Corsini then commended the work of the medical staff and first responders.
“Everyone’s done a great job, obviously this was totally unexpected,” she said. “I think that people came together. Thank god Boston EMS was here. But I think everyone fell right into place and did what they needed to do. This isn’t something you prepare for.”
Obama to speak at 6:10 p.m. from the White House about Boston Marathon explosions
Obama during press conference: "We're still in the investigation stage at this point."
From Globe Correspondent Justin A. Rice: Thirty-three buses worth of unclaimed runners bags can be claimed now on Berkley Street in Copley Square, according to race officials.
The bags will be left on the street till dark at which point they will be moved to a safe location.
From the Globe metro staff: A chaotic scene is unfolding at Boylston and Massachusetts Avenue, with officers blocking off the entrance to Boylston and bewildered runners and spectators calling relatives on their cell phones and trying to make their way out of the area.

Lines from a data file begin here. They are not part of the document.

Lemma was_tried_match {A} p s (x y : A) :
  (if was_tried p s is Some _ then x else y)
  = if bool_decide (s ∈ map fst (tried p)) then x else y.
Proof.
  destruct (was_tried p s) eqn:E.
  - rewrite bool_decide_eq_true_2; [done|].
    destruct (decide (s ∈ map fst (tried p))) as [|Hn]; [done|].
    apply was_tried_None in Hn. congruence.
  - apply was_tried_None in E. by rewrite bool_decide_eq_false_2.
Qed.

Lemma bypass_distinct p : first_bypass p <> second_bypass p /\
  first_bypass p <> STRATEGY_PASS /\ second_bypass p <> STRATEGY_PASS.
Proof. unfold second_bypass, first_bypass. by destruct (bool_decide _). Qed.

(** The two bypasses to one address are offered in order. *)
Lemma next_bypass_follows q t pre l rest :
  map fst (tried q) = pre ++ l -> bypasses q t = l ++ rest ->
  Forall (fun s => target s <> t \/ step_strategy s = STRATEGY_PASS) pre ->
  match next_bypass q t with
  | Some s => exists rest', rest = s :: rest'
  | None => rest = []
  end.
Proof.
  intros Et Hl Hpre. destruct (bypass_distinct q) as (D1 & D2 & D3).
  unfold next_bypass. rewrite !was_tried_match, Et.
  assert (Hn : forall s, s <> STRATEGY_PASS -> mk_step t s ∉ pre).
  { intros s Hs Hin. rewrite Forall_forall in Hpre.
    destruct (Hpre _ Hin) as [?|?]; cbn in *; congruence. }
  assert (Hin : forall s, s <> STRATEGY_PASS -> mk_step t s ∈ pre ++ l <-> mk_step t s ∈ l).
  { intros s Hs. rewrite elem_of_app. specialize (Hn s Hs). tauto. }
  rewrite (bool_decide_ext _ _ (Hin _ D2)), (bool_decide_ext _ _ (Hin _ D3)).
  unfold bypasses in Hl. destruct l as [|s1 [|s2 l]]; cbn [app] in Hl.
  - rewrite bool_decide_eq_false_2 by apply not_elem_of_nil. subst rest. by eexists.
  - injection Hl as <- <-. rewrite bool_decide_eq_true_2 by apply list_elem_of_here.
    rewrite bool_decide_eq_false_2 by (rewrite list_elem_of_singleton; congruence). by eexists.
  - injection Hl as <- <- Hl. rewrite bool_decide_eq_true_2 by apply list_elem_of_here.
    rewrite bool_decide_eq_true_2 by apply list_elem_of_further, list_elem_of_here.
    by destruct l.
Qed.

(** What the plan's answer means for the sequence [k] of rungs. *)
Definition follows (q : tp_plan) (k : list tp_step) (n : tp_next) : Prop :=
  match n with
  | TP_NEXT_ATTEMPT s _ => exists rest, k = map fst (tried q) ++ s :: rest
  | TP_NEXT_NEED_DNS => trust q = TP_TRUST_UNKNOWN /\ map fst (tried q) = k
  | TP_NEXT_DONE =>
      map fst (tried q) = k \/ (trust q <> TP_TRUST_MISMATCH /\ original_unreachable q = true)
  end.

Lemma next_bypass_offers q t pre l rest :
  map fst (tried q) = pre ++ l -> bypasses q t = l ++ rest ->
  Forall (fun s => target s <> t \/ step_strategy s = STRATEGY_PASS) pre ->
  follows q (pre ++ bypasses q t)
    (match next_bypass q t with Some s => offer s | None => TP_NEXT_DONE end).
Proof.
  intros Et Hl Hpre. pose proof (next_bypass_follows q t pre l rest Et Hl Hpre) as H.
  destruct (next_bypass q t); cbn.
  - destruct H as [rest' ->]. exists rest'. by rewrite Et, Hl, app_assoc.
  - left. by rewrite Et, Hl, H, app_nil_r.
Qed.

Lemma original_unreachable_head q s r l :
  tried q = (s, r) :: l -> target s = TP_TARGET_ORIGINAL -> r = TP_RES_CONNECT_FAIL ->
  original_unreachable q = true.
Proof. unfold original_unreachable. intros -> Hs ->. cbn. by rewrite Hs. Qed.

Lemma plan_after_direct_follows q r l rest :
  tried q = (DIRECT, r) :: l -> rungs q = map fst (tried q) ++ rest ->
  follows q (rungs q) (plan_after_direct q r).
Proof.
  intros Et Hr. unfold plan_after_direct, rungs in *. rewrite Et in Hr.
  assert (Hu : r = TP_RES_CONNECT_FAIL -> original_unreachable q = true)
    by (by apply (original_unreachable_head q DIRECT r l)).
  destruct (trust q) eqn:Ht; cbn [map fst app] in Hr; injection Hr as Hr.
  - destruct l; [|done]. split; [done|]. by rewrite Et.
  - destruct (bool_decide _ || _) eqn:Hx.
    + right. split; [congruence|]. apply orb_prop in Hx as [Hx|Hx]; [|done].
      apply Hu. by apply bool_decide_eq_true in Hx.
    + apply (next_bypass_offers q _ [DIRECT] (map fst l) rest); [by rewrite Et|done|].
      by repeat constructor; right.
  - destruct (bool_decide _ || _) eqn:Hx.
    + right. split; [congruence|]. apply orb_prop in Hx as [Hx|Hx]; [|done].
      apply Hu. by apply bool_decide_eq_true in Hx.
    + apply (next_bypass_offers q _ [DIRECT] (map fst l) rest); [by rewrite Et|done|].
      by repeat constructor; right.
  - rewrite was_tried_match, Et. destruct l as [|[s2 r2] l]; cbn [map fst app] in *.
    + rewrite bool_decide_eq_false_2 by (rewrite list_elem_of_singleton; done).
      exists (bypasses q TP_TARGET_TRUSTED). by rewrite Et.
    + injection Hr as <- Hr.
      rewrite bool_decide_eq_true_2 by apply list_elem_of_further, list_elem_of_here.
      apply (next_bypass_offers q _ [DIRECT; mk_step TP_TARGET_TRUSTED STRATEGY_PASS] (map fst l) rest);
        [by rewrite Et|done|].
      repeat constructor; by right.
Qed.

Lemma ordinary_next q rest :
  ordinary q -> last_committed q = false -> (trust q <> TP_TRUST_UNKNOWN -> tried q <> []) ->
  rungs q = map fst (tried q) ++ rest -> follows q (rungs q) (tp_plan_next q).
Proof.
  intros [H1 H2 H3 H4 H5 H6] Hc Hne Hr.
  destruct (Z.leb_spec TP_MAX_ATTEMPTS (zlen (tried q))) as [Hf|Hf].
  { unfold tp_plan_next. rewrite (proj2 (Z.leb_le _ _) Hf). left.
    assert (Hl : (length rest = 0)%nat); [|destruct rest; [by rewrite app_nil_r in Hr|done]].
    apply (f_equal (@length _)) in Hr. rewrite length_app, length_map in Hr.
    unfold TP_MAX_ATTEMPTS, zlen in Hf. unfold rungs, bypasses in Hr.
    destruct (trust q); cbn [length] in Hr; lia. }
  rewrite tp_plan_next_live by done. unfold plan_ladder. rewrite H2. cbn [andb].
  unfold plan_direct. rewrite H6.
  destruct (tried q) as [|[s1 r1] l] eqn:Et.
  { unfold was_tried, original_unreachable. rewrite Et. cbn. rewrite Et. unfold rungs.
    destruct (trust q); [by eexists|by destruct Hne..]. }
  assert (E1 : s1 = DIRECT).
  { unfold rungs in Hr. destruct (trust q); cbn [map fst app] in Hr; by injection Hr. }
  subst s1. unfold was_tried. rewrite Et. cbn [find fst snd].
  rewrite bool_decide_eq_true_2 by done. cbn [fmap option_fmap option_map snd].
  apply (plan_after_direct_follows q r1 l rest); [done|by rewrite Et].
Qed.

(** One step extends the attempts along [k], or settles [trust]. *)
Lemma follows_attempt q k s timeout r :
  follows q k (tp_plan_next q) -> tp_plan_next q = TP_NEXT_ATTEMPT s timeout ->
  exists rest, k = map fst (tried (tp_plan_record q s r)) ++ rest.
Proof.
  intros Hf E. destruct (tp_plan_next_ok q) as [_ [Hroom _]]; [congruence|].
  rewrite E in Hf. destruct Hf as [rest ->]. exists rest.
  rewrite tp_plan_record_room by done. cbn [tried set_tried]. rewrite map_app, <- app_assoc. done.
Qed.

Lemma record_config q s r :
  zlen (tried q) < TP_MAX_ATTEMPTS ->
  tp_plan_record q s r = set_tried q (tried q ++ [(s, r)]) /\
  trust (tp_plan_record q s r) = trust q /\ tried (tp_plan_record q s r) <> [].
Proof.
  intros H. rewrite tp_plan_record_room by done. split; [done|]. split; [done|].
  cbn [tried set_tried]. by destruct (tried q).
Qed.

Record ordinary_inv (q : tp_plan) : Prop := {
  oi_ordinary : ordinary q;
  oi_lookup : trust q <> TP_TRUST_UNKNOWN ->
              exists r l, tried q = (DIRECT, r) :: l /\ committed r = false;
  oi_rungs : exists rest, rungs q = map fst (tried q) ++ rest
}.

Lemma ordinary_inv_next q :
  ordinary_inv q -> last_committed q = false -> follows q (rungs q) (tp_plan_next q).
Proof.
  intros [Ho Hl [rest Hr]] Hc. apply (ordinary_next q rest); try done.
  intros Ht. destruct (Hl Ht) as (r & l & -> & _). done.
Qed.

Many people are crying, holding hands and locking arms as they navigate the sea of onlookers, police, and National Guard troops directing traffic.
One man got into an angry shouting match with an officer at the top of Boylston, telling him repeatedly, "I got family down there!"
But the officer refused to let the man through and threatened to arrest him if he did not turn around.
The man shouted, "I don't give a [care], I'll go back to prison" before friends led him away.
Karyn Ragonese, 40, of Charlestown, said she was at the 25 and 1/2 mile marker before the runners in front of her "came to a dead halt."
She said that when she heard about the explosions, "I just freaked out because I have a bunch of friends who came with me. I didn't know what the hell was going on. My dad was at the finish line."
She said all of her companions at the race, including her father, have been accounted for.
"A huge relief," she said. "I just called my sister."
Guests are allowed to leave Copley Plaza.